[[ Data extract, beginning ]]

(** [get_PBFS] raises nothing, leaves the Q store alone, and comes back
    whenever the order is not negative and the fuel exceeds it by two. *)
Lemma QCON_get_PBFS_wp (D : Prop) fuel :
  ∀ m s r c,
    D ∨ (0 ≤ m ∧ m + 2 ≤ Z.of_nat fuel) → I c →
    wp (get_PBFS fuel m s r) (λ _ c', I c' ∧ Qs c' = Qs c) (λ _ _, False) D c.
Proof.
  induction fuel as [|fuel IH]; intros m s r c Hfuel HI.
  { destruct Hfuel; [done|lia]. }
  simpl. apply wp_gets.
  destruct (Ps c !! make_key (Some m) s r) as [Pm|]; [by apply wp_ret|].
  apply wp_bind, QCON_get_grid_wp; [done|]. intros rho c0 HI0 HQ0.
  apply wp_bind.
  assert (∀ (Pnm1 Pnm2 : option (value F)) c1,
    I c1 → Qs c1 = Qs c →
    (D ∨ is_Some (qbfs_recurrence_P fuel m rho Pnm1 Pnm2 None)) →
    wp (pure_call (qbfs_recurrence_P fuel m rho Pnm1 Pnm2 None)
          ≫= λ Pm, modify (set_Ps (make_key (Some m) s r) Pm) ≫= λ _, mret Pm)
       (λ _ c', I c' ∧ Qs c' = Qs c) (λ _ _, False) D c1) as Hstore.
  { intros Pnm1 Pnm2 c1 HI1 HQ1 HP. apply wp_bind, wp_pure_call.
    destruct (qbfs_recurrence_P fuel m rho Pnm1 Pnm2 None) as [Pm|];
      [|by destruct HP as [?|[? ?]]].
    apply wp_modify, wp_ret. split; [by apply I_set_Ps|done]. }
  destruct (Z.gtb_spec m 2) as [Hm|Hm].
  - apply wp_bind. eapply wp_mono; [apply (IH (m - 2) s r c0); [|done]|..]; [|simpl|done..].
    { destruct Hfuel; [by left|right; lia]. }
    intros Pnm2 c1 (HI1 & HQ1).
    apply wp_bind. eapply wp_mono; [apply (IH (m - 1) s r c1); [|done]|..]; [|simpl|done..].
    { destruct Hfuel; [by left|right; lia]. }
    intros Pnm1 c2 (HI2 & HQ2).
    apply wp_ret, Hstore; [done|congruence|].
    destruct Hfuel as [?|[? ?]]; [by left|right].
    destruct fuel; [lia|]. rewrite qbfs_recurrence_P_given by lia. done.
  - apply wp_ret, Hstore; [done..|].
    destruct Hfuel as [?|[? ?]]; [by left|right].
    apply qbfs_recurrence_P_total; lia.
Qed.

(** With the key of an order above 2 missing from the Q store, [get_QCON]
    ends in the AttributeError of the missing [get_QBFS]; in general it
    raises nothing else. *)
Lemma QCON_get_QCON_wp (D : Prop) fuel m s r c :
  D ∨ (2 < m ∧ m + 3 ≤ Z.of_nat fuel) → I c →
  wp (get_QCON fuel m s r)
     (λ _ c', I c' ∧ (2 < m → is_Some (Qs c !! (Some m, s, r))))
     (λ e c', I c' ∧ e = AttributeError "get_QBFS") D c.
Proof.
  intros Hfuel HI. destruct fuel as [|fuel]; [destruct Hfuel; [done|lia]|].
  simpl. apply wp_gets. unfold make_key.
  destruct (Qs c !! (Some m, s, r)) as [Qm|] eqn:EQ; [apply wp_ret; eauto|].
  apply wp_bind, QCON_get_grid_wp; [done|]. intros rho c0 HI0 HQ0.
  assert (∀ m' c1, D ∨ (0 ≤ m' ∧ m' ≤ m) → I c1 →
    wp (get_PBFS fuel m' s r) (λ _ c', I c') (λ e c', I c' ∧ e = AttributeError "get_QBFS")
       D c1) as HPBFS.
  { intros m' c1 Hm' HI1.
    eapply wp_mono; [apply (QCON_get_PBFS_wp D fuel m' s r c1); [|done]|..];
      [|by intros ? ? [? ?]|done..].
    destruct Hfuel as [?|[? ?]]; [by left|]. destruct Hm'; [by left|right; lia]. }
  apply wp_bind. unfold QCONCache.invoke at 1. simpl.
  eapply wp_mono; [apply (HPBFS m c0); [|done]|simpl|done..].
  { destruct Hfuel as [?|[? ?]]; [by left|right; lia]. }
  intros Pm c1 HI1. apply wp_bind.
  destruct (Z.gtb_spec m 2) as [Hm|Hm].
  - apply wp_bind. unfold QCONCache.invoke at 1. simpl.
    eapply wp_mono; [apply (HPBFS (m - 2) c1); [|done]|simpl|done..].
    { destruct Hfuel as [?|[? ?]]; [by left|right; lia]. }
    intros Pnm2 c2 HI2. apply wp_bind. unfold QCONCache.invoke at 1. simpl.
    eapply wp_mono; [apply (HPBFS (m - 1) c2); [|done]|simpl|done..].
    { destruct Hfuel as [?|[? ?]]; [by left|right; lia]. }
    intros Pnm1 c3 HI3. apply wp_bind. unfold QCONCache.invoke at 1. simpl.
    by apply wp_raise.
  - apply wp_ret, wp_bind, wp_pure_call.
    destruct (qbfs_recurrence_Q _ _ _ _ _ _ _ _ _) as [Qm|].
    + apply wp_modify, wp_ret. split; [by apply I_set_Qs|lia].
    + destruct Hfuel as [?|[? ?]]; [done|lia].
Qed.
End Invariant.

[[ Data extract, end ]]
[[ Data extract, beginning ]]

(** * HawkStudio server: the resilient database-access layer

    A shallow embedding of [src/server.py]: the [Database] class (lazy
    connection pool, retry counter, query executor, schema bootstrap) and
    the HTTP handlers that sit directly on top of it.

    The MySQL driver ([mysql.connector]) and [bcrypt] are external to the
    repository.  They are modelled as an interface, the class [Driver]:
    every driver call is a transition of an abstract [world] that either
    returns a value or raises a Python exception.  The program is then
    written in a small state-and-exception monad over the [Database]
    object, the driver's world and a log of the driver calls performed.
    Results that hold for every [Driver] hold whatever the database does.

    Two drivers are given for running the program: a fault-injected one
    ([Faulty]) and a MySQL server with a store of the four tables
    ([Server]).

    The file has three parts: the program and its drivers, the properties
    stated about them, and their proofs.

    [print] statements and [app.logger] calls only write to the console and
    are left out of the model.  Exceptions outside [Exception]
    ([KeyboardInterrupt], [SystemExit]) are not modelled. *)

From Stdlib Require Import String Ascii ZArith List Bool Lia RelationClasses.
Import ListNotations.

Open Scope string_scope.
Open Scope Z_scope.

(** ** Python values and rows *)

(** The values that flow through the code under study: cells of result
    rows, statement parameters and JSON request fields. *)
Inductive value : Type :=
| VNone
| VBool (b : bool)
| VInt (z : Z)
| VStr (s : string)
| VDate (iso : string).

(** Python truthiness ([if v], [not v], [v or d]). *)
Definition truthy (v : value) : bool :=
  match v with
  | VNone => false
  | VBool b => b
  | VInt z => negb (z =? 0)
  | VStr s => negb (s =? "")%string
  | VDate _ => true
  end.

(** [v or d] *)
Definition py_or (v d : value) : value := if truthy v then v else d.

[[ Data extract, end ]]
[[ Data extract, beginning ]]

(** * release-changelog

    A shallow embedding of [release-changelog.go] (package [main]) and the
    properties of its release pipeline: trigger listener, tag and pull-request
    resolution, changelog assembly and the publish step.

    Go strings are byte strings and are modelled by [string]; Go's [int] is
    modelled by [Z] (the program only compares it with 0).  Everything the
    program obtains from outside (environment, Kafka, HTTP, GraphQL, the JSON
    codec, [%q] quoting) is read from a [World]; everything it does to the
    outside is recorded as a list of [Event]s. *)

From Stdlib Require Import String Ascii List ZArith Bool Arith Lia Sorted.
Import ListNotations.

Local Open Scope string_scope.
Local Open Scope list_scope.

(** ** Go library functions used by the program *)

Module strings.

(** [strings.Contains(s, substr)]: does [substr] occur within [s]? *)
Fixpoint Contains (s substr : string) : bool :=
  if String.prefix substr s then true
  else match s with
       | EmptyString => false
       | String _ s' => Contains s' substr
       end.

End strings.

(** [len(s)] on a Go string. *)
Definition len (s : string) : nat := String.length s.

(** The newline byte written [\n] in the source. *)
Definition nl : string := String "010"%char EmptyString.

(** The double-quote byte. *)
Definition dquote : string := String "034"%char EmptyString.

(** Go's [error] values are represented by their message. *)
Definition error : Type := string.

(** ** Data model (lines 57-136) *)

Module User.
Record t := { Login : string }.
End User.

[[ Data extract, end ]]

What the task asks »
Each line in the entries above, starting at the line with "apply wp_bind, wp_pure_call." and ending at the line with "intros Pnm2 c1 (HI1 & HQ1).", is to be printed exactly, and only those lines.

Written response »
  { intros Pnm1 Pnm2 c1 HI1 HQ1 HP. apply wp_bind, wp_pure_call.
    destruct (qbfs_recurrence_P fuel m rho Pnm1 Pnm2 None) as [Pm|];
      [|by destruct HP as [?|[? ?]]].
    apply wp_modify, wp_ret. split; [by apply I_set_Ps|done]. }
  destruct (Z.gtb_spec m 2) as [Hm|Hm].
  - apply wp_bind. eapply wp_mono; [apply (IH (m - 2) s r c0); [|done]|..]; [|simpl|done..].
    { destruct Hfuel; [by left|right; lia]. }
    intros Pnm2 c1 (HI1 & HQ1).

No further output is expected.